The cork had disintegrated but had been intact enough to keep the liquor sealed in.  After decanting the bottle, we drank a number of glasses and then we pulled out old pictures and talked. We laughed about the camping trip where it rained all the way around Lake Huron as we circled that lake in tents.  We talked about the rafting trip down a Pennsylvania river. Pony bottles of Rolling Rock and Maryland crabs cooked at the campsite were as gourmet a meal as you could ever expect in this lifetime. There were memories of things long forgotten that were shared and fact checked against other memories.

In the morning I had a wee hangover and they were gone.  Left on my lawn was a cone stolen from Michigan Bell 20+ years ago.  The cone and a sake set had been traded back and forth as comic gifts for almost two decades wrapped up in various disguises.  Stupid pranks to be sure but the kind of things people do when they really, really care about each other. The joke was part of a common language drawn from years of experiences some good and some bad but all shared.

On a Sunday morning when I am cooking an omelet at 8 a.m. and brewing two pots of coffee, regular for everyone else and decaffeinated for me, there will come a time when I will think of what to do today and I will wonder are Terry and Barb doing.  Maybe I could mooch a swim in their pool.  Maybe this is a night for a rib dinner.  Maybe we should be doing something else just for shits and grins.  Then my mind will come back to reality and realize they are gone, way gone, to the mountains of Colorado.  Wistfulness and ache.

On a rough Thursday evening after a horrendous day when I wonder what the hell am I doing this for there will come a moment when I need my beloved Atlantic and I will pick up the phone and call Don.  But he won’t be by that big old body of water anymore.  He will have watched the sunset on the usually gentle coast, facing the waters toward the west out that lead way out into the gulf. He will be the same but the connection to what is the source of my soul’s balm the north Atlantic’s water will be available to him only as it is available to me in memory. 

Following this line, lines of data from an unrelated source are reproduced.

Definition server_open (s : server) : option (server * Z) :=
  '(e, filename, flags, mode) ← remotefs_open_read_request (srv_buffer s) 0;
  if e =? ELUARPC_ERR then Some (s, SERVER_ERR)
  else
    s ← server_realname s (at_ptr (srv_buffer s) filename);
    '(o, fd) ← os_open (srv_os s) (server_fullname s) flags mode;
    m ← remotefs_open_write_response (srv_buffer s) 0 fd;
    Some (set_buffer (set_os s o) m, SERVER_OK).

Definition server_write (s : server) : option (server * Z) :=
  '(e, fd, buf, count) ← remotefs_write_read_request (srv_buffer s) 0;
  if e =? ELUARPC_ERR then Some (s, SERVER_ERR)
  else
    data ← (match buf with Some q => mread (srv_buffer s) q count | None => Some [] end);
    let '(o, r) := os_write (srv_os s) fd data in
    m ← remotefs_write_write_response (srv_buffer s) 0 (u32 r);
    Some (set_buffer (set_os s o) m, SERVER_OK).

Definition server_read (s : server) : option (server * Z) :=
  '(e, fd, count) ← remotefs_read_read_request (srv_buffer s) 0;
  if e =? ELUARPC_ERR then Some (s, SERVER_ERR)
  else
    let '(o, r, bs) := os_read (srv_os s) fd count in
    m ← mwrite (srv_buffer s) ELUARPC_READ_BUF_OFFSET bs;
    m ← remotefs_read_write_response m 0 (u32 r);
    Some (set_buffer (set_os s o) m, SERVER_OK).

Definition server_close (s : server) : option (server * Z) :=
  '(e, fd) ← remotefs_close_read_request (srv_buffer s) 0;
  if e =? ELUARPC_ERR then Some (s, SERVER_ERR)
  else
    let '(o, r) := os_close (srv_os s) fd in
    m ← remotefs_close_write_response (srv_buffer s) 0 r;
    Some (set_buffer (set_os s o) m, SERVER_OK).

Definition server_lseek (s : server) : option (server * Z) :=
  '(e, fd, offset, whence) ← remotefs_lseek_read_request (srv_buffer s) 0;
  if e =? ELUARPC_ERR then Some (s, SERVER_ERR)
  else
    let '(o, r) := os_lseek (srv_os s) fd offset whence in
    m ← remotefs_lseek_write_response (srv_buffer s) 0 r;
    Some (set_buffer (set_os s o) m, SERVER_OK).

Definition server_opendir (s : server) : option (server * Z) :=
  '(e, name) ← remotefs_opendir_read_request (srv_buffer s) 0;
  if e =? ELUARPC_ERR then Some (s, SERVER_ERR)
  else
    s ← server_realname s (at_ptr (srv_buffer s) name);
    '(o, d) ← os_opendir (srv_os s) (server_fullname s);
    m ← remotefs_opendir_write_response (srv_buffer s) 0 d;
    Some (set_buffer (set_os s o) m, SERVER_OK).

(** [fd] is tested for being non-zero, and the size is what [os_lseek] returns. *)
Definition server_readdir (fuel : nat) (s : server) : option (server * Z) :=
  '(e, d) ← remotefs_readdir_read_request (srv_buffer s) 0;
  if e =? ELUARPC_ERR then Some (s, SERVER_ERR)
  else
    '(o, name) ← os_readdir fuel (srv_os s) d;
    let s := set_os s o in
    '(s, name, fsize) ←
      (match name with
       | None => Some (s, None, 0)
       | Some nm =>
           s ← server_realname s (Some nm);
           '(o, fd) ← os_open (srv_os s) (server_fullname s) RFS_OPEN_FLAG_RDONLY 0;
           if ctrue fd then
             let '(o, r) := os_lseek o fd 0 RFS_LSEEK_END in
             let '(o, _) := os_close o fd in
             Some (set_os s o, Some nm, u32 r)
           else Some (set_os s o, None, 0)
       end);
    m ← remotefs_readdir_write_response (srv_buffer s) 0 name fsize 0;
    Some (set_buffer s m, SERVER_OK).

(** The response carries the directory handle, not the result of [os_closedir]. *)
Definition server_closedir (s : server) : option (server * Z) :=
  '(e, d) ← remotefs_closedir_read_request (srv_buffer s) 0;
  if e =? ELUARPC_ERR then Some (s, SERVER_ERR)
  else
    let '(o, res) := os_closedir (srv_os s) d in
    m ← remotefs_closedir_write_response (srv_buffer s) 0 d;
    Some (set_buffer (set_os s o) m, SERVER_OK).

Definition server_handlers (fuel : nat) : list (server → option (server * Z)) :=
  [server_open; server_write; server_read; server_close; server_lseek; server_opendir;
   server_readdir fuel; server_closedir].

Definition server_execute_request (fuel : nat) (s : server) : option (server * Z) :=
  '(e, req) ← eluarpc_get_request_id (srv_buffer s) 0;
  if e =? ELUARPC_ERR then Some (s, SERVER_ERR)
  else if (RFS_OP_FIRST <=? req) && (req <=? RFS_OP_LAST) then
    h ← server_handlers fuel !! Z.to_nat (req - RFS_OP_FIRST); h s
  else Some (s, SERVER_ERR).

(** ** main.c: the memory transport *)

Inductive mem_state := MEM_STATE_READ_LENGTH | MEM_STATE_READ_REQUEST | MEM_STATE_REQUEST_DONE.

Record mem_server := MemServer {
  mem_read_len : Z;
  mem_expected_len : Z;
  mem_read_state : mem_state;
  mem_response_flag : Z;
  mem_srv : server
}.

Definition mem_start_request (s : mem_server) : mem_server :=
  MemServer 0 0 MEM_STATE_READ_LENGTH 0 (mem_srv s).

Definition mem_read_request_packet (s : mem_server) (c : Z) : option (mem_server * Z) :=
  if c =? -1 then Some (mem_start_request s, 0)
  else
    match mem_read_state s with
    | MEM_STATE_READ_LENGTH =>
        m ← st (srv_buffer (mem_srv s)) (mem_read_len s) c;
        let srv := set_buffer (mem_srv s) m in
        let n := mem_read_len s + 1 in
        if n =? ELUARPC_START_OFFSET then
          '(e, size) ← eluarpc_get_packet_size m 0;
          if e =? ELUARPC_ERR
          then Some (MemServer 0 (mem_expected_len s) MEM_STATE_REQUEST_DONE (mem_response_flag s) srv, 0)
          else Some (MemServer 0 (size - ELUARPC_START_OFFSET) MEM_STATE_READ_REQUEST (mem_response_flag s) srv, 1)
        else Some (MemServer n (mem_expected_len s) MEM_STATE_READ_LENGTH (mem_response_flag s) srv, 1)
    | MEM_STATE_READ_REQUEST =>
        m ← st (srv_buffer (mem_srv s)) (ELUARPC_START_OFFSET + mem_read_len s) c;
        let srv := set_buffer (mem_srv s) m in
        let n := mem_read_len s + 1 in
        if n =? mem_expected_len s
        then Some (MemServer n (mem_expected_len s) MEM_STATE_REQUEST_DONE 1 srv, 1)
        else Some (MemServer n (mem_expected_len s) MEM_STATE_READ_REQUEST (mem_response_flag s) srv, 1)
    | MEM_STATE_REQUEST_DONE => Some (s, 1)
    end.

Definition mem_write_response (fuel : nat) (s : mem_server) : option (mem_server * Z * list Z) :=
  '(srv, _) ← server_execute_request fuel (mem_srv s);
  '(e, len) ← eluarpc_get_packet_size (srv_buffer srv) 0;
  let s := MemServer (mem_read_len s) (mem_expected_len s) (mem_read_state s) (mem_response_flag s) srv in
  if negb (e =? ELUARPC_ERR) then Some (s, len, srv_buffer srv) else Some (s, 0, []).

Definition mem_rfs (fuel : nat) : RfsMem mem_server := {|
  rfs_mem_read_request_packet := mem_read_request_packet;
  rfs_mem_has_response := mem_response_flag;
  rfs_mem_write_response := mem_write_response fuel;
  rfs_mem_start_request := mem_start_request
|}.

(** ** main.c: the serial transport

    [ser_read] is the serial port's read: the bytes it got, at most the number asked for. *)
Section serial.
Context {W : Type} (ser_read : W → Z → W * list Z) (flush_serial : W → W).

(** One turn of the loop of [ser_read_request_packet]: [inl] to try again. *)
Definition ser_read_request_once (w : W) (s : server) : option (W * server + W * server) :=
  let '(w, bs) := ser_read w ELUARPC_START_OFFSET in
  m ← mwrite (srv_buffer s) 0 bs;
  let s := set_buffer s m in
  if negb (msize bs =? ELUARPC_START_OFFSET) then Some (inl (flush_serial w, s))
  else
    '(e, temp16) ← eluarpc_get_packet_size m 0;
    if e =? ELUARPC_ERR then Some (inl (flush_serial w, s))
    else
      let '(w, bs) := ser_read w (temp16 - ELUARPC_START_OFFSET) in
      m ← mwrite m ELUARPC_START_OFFSET bs;
      let s := set_buffer s m in
      if negb (msize bs =? temp16 - ELUARPC_START_OFFSET) then Some (inl (flush_serial w, s))
      else Some (inr (w, s)).

Fixpoint ser_read_request_packet (fuel : nat) (w : W) (s : server) : option (W * server) :=
  match fuel with
  | O => None
  | S fuel =>
      r ← ser_read_request_once w s;
      match r with inl (w, s) => ser_read_request_packet fuel w s | inr x => Some x end
  end.

(** The bytes written to the port. *)
Definition ser_send_response_packet (s : server) : option (list Z) :=
  '(e, temp16) ← eluarpc_get_packet_size (srv_buffer s) 0;
  if negb (e =? ELUARPC_ERR) then mread (srv_buffer s) 0 temp16 else Some [].
End serial.

(** ** main.c: the UDP transport

    [net_recvfrom] gives its result and the bytes it stored, at most the number asked for. *)
Section udp.
Context {W : Type} (net_recvfrom : W → Z → W * Z * list Z).

Fixpoint udp_read_helper (fuel : nat) (w : W) (m : mem) (dest size : Z) : option (W * mem) :=
  if size =? 0 then Some (w, m)
  else
    match fuel with
    | O => None
    | S fuel =>
        let '(w, readbytes, bs) := net_recvfrom w size in
        m ← mwrite m dest bs;
        let size := u32 (size - readbytes) in
        if size =? 0 then Some (w, m) else udp_read_helper fuel w m (dest + readbytes) size
    end.

Fixpoint udp_read_request_packet (fuel : nat) (w : W) (s : server) : option (W * server) :=
  match fuel with
  | O => None
  | S fuel' =>
      '(w, m) ← udp_read_helper fuel w (srv_buffer s) 0 ELUARPC_START_OFFSET;
      '(e, temp16) ← eluarpc_get_packet_size m 0;
      if e =? ELUARPC_ERR then udp_read_request_packet fuel' w (set_buffer s m)
      else
        '(w, m) ← udp_read_helper fuel w m ELUARPC_START_OFFSET (u32 (temp16 - ELUARPC_START_OFFSET));
        Some (w, set_buffer s m)
  end.

Definition udp_send_response_packet (s : server) : option (list Z) :=
  '(e, temp16) ← eluarpc_get_packet_size (srv_buffer s) 0;
  if negb (e =? ELUARPC_ERR) then mread (srv_buffer s) 0 temp16 else Some [].
End udp.
End server.

Arguments server : clear implicits.
Arguments mem_server : clear implicits.

(** ** What each handler does to the system, and the response it leaves *)

Section handlers.
Context {OS : Type} `{!Posix OS}.

(** The full path of a name under the base directory [b]. *)
Definition realname (b n : list Z) : list Z :=
  if msize n =? 0 then b
  else b ++ (if decide (last b = Some PLATFORM_PATH_SEPARATOR) then [] else [PLATFORM_PATH_SEPARATOR]) ++ n.

(** The server is set up: the base directory is a non-empty string [b]. *)
Definition srv_ok (s : server OS) (b : list Z) : Prop :=
  cstr (server_basedir s) = Some b ∧ b ≠ [] ∧ msize (server_fullname s) = PLATFORM_MAX_FNAME_LEN + 1.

Things are changing drastically as this the summer of 2016 comes to an end.  The carnival is packing up and it won’t be coming back. As I sit here in my back yard listening to the ravens go caw, caw in their prehistoric way I am adrift.  The light is golden and the air is almost perfect temperature wise.  As I look about there is so much work to be done.  Maybe I will bury myself in the small tasks and then the bigger tasks that have been deferred.  I don’t know.  But when I need that extra hand or bit of heart things will be different.

There is a coda to this. No matter how much I feel a sense of loss now, it has been worth it. Without Don and Sue, without Terry and Barb my life would have been much less rich.  I would have been a lesser person.  The colors in the painting that is my life would be flatter and duller. The friendships are not over but they will be different. There is still some cognac left to drink. I owe them all debt I can never repay.

1 comment:

John and Vicki Boyd said...

Finish that cognac, dude. Plenty of room down here, when you're ready. At least until the next hurricane....... You can share time, as so many of our friends do, in Canada when it's decent and Fl when it's gray up north. You'd love it down here....by the ocean and all.